TASK INSTRUCTIONS - The lines below starting at the line containing "(** [alloc_nsem]: the" and ending at the line containing "(** [sem_init(&nsem->sem, 0, value)]" are to be repeated exactly, with both ends kept and nothing else added.

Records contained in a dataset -

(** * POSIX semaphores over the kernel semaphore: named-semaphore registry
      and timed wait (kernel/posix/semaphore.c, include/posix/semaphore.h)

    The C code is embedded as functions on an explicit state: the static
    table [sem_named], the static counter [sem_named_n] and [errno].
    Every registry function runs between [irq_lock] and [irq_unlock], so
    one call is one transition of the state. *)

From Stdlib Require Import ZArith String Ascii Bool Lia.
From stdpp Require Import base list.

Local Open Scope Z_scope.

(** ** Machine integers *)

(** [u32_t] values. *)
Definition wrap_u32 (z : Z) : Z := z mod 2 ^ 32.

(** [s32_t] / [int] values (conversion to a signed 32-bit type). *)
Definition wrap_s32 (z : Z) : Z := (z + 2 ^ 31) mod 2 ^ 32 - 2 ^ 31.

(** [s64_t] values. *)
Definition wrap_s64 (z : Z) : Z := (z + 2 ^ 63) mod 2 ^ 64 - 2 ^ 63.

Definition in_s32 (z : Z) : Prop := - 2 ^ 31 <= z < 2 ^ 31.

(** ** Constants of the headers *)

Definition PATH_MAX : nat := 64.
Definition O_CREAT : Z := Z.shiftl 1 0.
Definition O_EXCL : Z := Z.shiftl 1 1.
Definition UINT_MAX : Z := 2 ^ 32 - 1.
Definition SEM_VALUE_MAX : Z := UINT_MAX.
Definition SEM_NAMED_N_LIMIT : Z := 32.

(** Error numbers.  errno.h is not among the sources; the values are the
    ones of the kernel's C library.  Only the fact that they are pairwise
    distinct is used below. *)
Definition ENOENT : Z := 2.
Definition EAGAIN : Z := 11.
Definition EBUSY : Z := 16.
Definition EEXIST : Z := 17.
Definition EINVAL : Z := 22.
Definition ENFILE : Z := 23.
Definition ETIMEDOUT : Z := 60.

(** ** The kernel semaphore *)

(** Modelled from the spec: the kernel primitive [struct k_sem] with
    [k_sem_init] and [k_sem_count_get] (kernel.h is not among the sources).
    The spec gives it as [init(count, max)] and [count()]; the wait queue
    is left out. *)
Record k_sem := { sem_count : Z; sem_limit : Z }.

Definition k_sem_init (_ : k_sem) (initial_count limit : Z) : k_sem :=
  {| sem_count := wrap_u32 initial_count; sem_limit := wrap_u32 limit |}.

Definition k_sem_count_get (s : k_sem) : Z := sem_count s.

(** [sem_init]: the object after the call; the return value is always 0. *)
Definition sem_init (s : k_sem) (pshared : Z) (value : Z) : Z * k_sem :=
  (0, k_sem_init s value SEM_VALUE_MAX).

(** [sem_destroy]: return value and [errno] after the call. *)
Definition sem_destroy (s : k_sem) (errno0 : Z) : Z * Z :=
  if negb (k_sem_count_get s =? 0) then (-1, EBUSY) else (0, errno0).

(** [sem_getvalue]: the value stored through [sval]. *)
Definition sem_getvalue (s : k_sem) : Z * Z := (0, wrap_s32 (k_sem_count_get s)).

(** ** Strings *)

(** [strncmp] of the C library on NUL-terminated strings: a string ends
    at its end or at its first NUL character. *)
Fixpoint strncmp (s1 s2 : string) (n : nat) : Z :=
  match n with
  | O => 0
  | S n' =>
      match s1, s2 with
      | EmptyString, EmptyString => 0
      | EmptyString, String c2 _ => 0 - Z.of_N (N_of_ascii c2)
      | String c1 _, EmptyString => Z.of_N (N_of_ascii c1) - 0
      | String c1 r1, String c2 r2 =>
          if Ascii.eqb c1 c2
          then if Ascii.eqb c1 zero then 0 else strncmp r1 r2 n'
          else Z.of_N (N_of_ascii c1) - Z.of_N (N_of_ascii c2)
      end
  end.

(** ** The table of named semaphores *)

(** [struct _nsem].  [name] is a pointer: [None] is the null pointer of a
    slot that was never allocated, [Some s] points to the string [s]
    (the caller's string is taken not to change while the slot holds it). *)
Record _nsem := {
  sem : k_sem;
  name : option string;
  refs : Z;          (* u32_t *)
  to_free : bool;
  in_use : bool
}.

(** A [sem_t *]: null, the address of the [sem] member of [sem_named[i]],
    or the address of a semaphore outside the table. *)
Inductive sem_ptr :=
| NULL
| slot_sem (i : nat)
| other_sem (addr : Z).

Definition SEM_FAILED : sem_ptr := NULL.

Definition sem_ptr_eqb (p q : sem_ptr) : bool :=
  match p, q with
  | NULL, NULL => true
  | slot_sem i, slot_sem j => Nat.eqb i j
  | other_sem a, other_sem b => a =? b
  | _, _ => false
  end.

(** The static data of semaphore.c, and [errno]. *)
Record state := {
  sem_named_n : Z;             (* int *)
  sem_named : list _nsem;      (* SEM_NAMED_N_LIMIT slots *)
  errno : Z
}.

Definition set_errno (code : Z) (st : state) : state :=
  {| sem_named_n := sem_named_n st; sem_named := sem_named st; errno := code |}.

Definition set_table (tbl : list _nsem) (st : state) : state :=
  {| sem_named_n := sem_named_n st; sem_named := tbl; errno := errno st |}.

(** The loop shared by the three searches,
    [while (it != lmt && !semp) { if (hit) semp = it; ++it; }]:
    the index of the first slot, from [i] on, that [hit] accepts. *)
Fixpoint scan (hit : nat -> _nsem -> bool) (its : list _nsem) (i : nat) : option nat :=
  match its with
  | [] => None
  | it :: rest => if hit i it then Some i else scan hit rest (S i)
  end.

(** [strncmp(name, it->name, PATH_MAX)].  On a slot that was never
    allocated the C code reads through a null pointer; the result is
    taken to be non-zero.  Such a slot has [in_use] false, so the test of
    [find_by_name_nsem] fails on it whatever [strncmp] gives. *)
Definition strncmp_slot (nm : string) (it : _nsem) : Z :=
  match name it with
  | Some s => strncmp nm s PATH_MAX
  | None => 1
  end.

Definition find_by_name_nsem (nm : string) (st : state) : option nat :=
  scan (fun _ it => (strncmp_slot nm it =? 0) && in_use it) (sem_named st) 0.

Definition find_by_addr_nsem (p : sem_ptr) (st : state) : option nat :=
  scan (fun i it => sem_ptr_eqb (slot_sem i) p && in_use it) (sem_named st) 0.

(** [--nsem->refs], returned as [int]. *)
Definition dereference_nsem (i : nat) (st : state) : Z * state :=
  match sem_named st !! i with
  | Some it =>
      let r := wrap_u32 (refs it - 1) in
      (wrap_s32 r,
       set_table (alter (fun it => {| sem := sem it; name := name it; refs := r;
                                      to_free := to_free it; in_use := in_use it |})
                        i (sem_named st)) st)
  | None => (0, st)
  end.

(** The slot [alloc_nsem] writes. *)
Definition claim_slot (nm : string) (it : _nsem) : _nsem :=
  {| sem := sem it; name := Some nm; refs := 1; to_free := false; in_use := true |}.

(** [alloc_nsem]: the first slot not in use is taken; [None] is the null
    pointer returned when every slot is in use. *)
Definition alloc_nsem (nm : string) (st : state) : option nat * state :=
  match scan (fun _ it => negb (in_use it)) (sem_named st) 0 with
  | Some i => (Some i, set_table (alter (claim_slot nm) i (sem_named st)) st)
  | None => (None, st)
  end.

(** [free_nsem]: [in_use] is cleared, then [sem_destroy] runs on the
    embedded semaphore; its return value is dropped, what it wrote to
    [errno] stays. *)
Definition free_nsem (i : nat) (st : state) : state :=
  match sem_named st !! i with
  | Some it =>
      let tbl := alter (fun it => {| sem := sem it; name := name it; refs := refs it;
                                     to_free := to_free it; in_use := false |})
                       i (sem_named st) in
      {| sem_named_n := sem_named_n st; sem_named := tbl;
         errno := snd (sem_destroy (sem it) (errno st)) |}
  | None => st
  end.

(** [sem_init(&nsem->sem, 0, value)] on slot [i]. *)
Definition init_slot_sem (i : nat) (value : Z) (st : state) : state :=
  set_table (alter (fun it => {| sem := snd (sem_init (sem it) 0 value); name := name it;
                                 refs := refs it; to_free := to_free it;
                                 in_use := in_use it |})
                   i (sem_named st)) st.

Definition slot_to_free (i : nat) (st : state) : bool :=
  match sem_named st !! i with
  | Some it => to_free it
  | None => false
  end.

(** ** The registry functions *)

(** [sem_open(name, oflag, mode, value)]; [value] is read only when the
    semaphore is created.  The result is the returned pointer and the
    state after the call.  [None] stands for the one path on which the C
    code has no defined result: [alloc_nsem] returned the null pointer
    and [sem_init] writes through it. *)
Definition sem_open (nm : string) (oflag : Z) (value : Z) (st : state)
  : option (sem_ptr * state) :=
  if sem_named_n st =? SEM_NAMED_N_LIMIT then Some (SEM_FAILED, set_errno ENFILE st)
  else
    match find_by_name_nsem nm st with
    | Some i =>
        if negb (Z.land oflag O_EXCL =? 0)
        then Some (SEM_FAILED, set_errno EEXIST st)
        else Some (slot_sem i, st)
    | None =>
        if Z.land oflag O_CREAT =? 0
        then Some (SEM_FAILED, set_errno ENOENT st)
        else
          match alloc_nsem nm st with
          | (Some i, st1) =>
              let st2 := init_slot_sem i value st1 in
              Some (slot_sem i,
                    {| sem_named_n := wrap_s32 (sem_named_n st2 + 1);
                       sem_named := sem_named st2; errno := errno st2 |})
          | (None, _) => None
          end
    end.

---

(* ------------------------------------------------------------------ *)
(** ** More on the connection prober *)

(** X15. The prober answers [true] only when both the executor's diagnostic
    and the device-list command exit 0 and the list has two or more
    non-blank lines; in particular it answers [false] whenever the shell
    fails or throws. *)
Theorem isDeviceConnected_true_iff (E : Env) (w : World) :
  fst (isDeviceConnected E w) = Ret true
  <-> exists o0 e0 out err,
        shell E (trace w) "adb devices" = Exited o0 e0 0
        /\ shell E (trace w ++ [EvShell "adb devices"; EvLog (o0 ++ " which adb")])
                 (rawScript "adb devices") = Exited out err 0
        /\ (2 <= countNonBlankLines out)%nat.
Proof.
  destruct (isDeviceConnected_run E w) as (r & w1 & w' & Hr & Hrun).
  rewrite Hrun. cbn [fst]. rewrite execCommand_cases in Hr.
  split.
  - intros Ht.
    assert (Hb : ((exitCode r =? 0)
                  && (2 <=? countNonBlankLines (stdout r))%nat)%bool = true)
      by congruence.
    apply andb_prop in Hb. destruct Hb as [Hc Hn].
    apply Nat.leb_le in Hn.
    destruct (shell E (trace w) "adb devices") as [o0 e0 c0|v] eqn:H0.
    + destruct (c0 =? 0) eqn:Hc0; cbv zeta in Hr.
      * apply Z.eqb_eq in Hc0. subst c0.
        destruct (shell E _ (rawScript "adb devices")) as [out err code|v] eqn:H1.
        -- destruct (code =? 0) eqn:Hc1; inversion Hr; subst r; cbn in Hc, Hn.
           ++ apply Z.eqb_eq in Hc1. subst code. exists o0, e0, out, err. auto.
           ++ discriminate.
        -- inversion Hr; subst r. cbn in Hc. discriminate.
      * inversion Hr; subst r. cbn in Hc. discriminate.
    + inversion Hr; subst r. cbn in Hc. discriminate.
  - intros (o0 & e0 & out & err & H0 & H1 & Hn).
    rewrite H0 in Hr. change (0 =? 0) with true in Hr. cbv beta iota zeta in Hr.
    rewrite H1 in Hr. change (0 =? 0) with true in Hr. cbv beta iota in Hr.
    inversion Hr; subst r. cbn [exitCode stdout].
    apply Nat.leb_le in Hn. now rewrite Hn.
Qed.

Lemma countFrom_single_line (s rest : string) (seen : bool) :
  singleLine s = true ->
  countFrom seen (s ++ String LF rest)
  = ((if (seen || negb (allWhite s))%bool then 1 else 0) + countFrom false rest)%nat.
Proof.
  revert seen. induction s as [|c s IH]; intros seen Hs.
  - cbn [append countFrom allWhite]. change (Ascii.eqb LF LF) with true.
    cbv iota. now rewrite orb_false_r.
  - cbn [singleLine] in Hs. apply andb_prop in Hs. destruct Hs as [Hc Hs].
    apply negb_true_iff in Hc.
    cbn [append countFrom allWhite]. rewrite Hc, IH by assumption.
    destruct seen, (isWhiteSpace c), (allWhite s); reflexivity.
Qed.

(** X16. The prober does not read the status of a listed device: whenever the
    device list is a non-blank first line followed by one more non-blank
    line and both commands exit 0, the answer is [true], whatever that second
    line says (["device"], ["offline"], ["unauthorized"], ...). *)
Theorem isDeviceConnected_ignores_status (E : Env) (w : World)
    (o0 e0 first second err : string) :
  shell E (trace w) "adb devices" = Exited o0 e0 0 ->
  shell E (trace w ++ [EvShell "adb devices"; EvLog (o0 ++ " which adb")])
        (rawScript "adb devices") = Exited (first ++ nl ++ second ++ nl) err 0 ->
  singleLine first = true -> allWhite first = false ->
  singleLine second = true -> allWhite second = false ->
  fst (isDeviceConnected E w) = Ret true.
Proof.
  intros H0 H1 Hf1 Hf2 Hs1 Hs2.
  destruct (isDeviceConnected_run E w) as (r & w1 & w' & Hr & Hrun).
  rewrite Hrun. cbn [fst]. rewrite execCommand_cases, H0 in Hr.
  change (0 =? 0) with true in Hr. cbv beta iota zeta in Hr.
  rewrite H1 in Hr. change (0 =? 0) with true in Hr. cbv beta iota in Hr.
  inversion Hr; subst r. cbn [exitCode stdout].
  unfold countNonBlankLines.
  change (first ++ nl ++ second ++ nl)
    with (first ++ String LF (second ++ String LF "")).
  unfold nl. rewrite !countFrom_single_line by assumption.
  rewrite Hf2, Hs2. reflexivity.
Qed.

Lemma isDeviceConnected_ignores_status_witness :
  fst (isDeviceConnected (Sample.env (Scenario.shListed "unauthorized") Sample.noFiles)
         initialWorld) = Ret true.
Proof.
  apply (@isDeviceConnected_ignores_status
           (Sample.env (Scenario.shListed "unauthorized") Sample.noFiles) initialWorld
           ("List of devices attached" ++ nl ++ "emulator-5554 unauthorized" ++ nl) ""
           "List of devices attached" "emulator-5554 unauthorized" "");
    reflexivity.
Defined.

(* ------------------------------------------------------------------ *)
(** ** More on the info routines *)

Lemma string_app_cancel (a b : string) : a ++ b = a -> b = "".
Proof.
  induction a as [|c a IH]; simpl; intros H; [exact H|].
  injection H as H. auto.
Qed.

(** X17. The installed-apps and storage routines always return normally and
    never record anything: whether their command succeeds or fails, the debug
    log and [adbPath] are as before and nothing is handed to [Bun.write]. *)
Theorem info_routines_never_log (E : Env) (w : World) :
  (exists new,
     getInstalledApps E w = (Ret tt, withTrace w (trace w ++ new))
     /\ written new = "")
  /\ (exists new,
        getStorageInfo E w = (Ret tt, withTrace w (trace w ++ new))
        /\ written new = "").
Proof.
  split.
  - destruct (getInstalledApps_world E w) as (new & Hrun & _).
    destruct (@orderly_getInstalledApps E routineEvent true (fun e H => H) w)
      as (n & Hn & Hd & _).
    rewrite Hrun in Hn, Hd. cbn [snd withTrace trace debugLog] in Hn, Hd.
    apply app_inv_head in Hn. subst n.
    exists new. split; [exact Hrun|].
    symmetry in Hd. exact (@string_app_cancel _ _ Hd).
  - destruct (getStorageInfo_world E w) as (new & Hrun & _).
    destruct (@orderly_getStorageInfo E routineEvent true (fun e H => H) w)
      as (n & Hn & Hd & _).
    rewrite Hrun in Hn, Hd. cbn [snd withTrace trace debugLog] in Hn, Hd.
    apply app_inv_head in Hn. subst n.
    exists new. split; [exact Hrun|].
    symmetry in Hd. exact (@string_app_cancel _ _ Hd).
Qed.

* * *

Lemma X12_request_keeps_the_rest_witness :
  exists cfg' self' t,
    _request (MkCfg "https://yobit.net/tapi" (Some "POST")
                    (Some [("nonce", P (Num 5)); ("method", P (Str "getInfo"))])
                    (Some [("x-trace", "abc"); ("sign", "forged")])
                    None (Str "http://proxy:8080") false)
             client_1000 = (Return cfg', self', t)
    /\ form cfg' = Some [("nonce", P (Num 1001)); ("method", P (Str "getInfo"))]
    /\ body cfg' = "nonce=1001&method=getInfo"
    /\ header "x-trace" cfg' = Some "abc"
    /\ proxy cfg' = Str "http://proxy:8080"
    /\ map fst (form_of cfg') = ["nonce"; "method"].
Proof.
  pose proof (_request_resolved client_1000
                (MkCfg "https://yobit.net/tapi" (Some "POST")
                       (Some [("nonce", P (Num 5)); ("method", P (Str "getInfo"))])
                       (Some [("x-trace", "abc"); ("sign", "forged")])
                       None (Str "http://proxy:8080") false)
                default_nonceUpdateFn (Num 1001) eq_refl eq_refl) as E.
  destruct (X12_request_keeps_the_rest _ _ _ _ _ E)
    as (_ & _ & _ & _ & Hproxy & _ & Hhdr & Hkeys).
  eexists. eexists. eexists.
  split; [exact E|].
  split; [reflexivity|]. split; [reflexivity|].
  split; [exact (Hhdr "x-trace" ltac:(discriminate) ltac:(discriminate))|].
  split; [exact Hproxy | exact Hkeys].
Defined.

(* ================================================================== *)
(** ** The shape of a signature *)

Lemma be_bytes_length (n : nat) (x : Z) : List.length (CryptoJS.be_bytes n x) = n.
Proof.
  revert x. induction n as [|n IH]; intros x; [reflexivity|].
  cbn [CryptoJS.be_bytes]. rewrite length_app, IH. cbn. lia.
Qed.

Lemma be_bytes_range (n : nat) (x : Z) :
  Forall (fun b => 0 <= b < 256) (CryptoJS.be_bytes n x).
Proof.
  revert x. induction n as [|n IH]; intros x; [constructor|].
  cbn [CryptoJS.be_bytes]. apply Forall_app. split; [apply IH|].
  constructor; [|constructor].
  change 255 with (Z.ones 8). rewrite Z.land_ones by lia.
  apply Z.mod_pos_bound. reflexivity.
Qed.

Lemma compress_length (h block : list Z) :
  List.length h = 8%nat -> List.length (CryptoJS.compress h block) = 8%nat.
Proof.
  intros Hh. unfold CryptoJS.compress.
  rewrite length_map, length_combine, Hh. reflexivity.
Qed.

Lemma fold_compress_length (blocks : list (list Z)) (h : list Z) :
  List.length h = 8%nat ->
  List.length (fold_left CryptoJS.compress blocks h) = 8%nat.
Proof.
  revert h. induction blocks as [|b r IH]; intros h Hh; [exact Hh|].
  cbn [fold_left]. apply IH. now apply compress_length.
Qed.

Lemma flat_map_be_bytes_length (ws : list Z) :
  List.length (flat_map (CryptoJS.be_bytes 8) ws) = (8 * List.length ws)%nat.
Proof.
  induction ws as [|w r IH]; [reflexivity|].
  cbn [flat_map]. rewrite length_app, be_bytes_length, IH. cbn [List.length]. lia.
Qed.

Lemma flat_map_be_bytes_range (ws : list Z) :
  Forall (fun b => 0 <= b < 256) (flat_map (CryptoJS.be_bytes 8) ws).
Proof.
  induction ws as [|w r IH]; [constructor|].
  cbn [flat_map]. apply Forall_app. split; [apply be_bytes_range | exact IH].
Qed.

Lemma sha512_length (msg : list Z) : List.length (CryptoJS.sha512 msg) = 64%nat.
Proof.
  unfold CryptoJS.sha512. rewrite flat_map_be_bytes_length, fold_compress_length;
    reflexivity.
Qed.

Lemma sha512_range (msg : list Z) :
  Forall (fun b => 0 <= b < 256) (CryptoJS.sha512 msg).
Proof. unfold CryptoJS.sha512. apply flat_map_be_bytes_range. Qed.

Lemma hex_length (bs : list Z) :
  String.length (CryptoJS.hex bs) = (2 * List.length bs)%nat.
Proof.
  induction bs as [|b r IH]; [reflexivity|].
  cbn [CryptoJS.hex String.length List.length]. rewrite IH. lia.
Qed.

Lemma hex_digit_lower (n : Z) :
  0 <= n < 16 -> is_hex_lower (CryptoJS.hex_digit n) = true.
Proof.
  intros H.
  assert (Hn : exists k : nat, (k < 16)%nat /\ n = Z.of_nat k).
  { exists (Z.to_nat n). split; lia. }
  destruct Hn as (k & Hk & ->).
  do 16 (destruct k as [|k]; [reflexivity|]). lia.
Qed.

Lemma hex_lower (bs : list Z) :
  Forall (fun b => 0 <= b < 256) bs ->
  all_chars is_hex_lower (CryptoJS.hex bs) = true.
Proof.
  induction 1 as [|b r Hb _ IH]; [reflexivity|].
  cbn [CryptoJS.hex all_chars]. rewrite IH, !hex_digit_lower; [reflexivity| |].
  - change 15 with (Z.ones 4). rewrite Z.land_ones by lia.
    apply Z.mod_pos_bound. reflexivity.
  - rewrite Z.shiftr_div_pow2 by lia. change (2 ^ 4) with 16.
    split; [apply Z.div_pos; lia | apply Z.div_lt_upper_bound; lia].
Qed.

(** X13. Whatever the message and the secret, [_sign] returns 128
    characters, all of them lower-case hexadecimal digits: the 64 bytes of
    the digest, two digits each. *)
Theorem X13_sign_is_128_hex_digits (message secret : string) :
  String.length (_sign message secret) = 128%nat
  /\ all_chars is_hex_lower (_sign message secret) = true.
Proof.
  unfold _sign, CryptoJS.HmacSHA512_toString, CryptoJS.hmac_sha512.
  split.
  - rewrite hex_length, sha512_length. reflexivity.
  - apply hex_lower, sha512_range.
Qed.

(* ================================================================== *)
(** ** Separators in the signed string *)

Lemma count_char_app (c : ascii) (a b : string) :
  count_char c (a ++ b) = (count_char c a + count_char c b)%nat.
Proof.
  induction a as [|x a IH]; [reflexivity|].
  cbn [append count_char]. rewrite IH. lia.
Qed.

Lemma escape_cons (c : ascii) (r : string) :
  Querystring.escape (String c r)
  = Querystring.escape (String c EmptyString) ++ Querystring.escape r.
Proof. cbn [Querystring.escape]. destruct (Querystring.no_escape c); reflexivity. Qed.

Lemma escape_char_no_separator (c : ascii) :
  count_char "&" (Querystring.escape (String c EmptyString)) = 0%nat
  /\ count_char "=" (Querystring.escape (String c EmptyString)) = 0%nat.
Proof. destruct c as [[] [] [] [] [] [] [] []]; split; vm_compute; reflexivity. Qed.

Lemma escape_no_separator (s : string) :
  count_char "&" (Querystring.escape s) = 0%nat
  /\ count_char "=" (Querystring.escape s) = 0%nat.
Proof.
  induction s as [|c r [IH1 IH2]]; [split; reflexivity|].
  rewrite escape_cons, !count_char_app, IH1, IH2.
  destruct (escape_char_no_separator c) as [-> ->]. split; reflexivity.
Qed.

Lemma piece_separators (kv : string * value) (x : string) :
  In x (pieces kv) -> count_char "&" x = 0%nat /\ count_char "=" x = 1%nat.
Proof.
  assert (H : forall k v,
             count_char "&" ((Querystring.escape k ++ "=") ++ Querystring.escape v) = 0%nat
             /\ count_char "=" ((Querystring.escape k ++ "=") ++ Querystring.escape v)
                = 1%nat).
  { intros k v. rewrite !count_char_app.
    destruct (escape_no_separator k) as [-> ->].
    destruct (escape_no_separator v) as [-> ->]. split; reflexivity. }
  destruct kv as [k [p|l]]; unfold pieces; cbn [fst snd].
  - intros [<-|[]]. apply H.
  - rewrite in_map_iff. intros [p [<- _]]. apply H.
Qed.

SOLVED PROBLEM -
(** [alloc_nsem]: the first slot not in use is taken; [None] is the null
    pointer returned when every slot is in use. *)
Definition alloc_nsem (nm : string) (st : state) : option nat * state :=
  match scan (fun _ it => negb (in_use it)) (sem_named st) 0 with
  | Some i => (Some i, set_table (alter (claim_slot nm) i (sem_named st)) st)
  | None => (None, st)
  end.

(** [free_nsem]: [in_use] is cleared, then [sem_destroy] runs on the
    embedded semaphore; its return value is dropped, what it wrote to
    [errno] stays. *)
Definition free_nsem (i : nat) (st : state) : state :=
  match sem_named st !! i with
  | Some it =>
      let tbl := alter (fun it => {| sem := sem it; name := name it; refs := refs it;
                                     to_free := to_free it; in_use := false |})
                       i (sem_named st) in
      {| sem_named_n := sem_named_n st; sem_named := tbl;
         errno := snd (sem_destroy (sem it) (errno st)) |}
  | None => st
  end.

(** [sem_init(&nsem->sem, 0, value)] on slot [i]. *)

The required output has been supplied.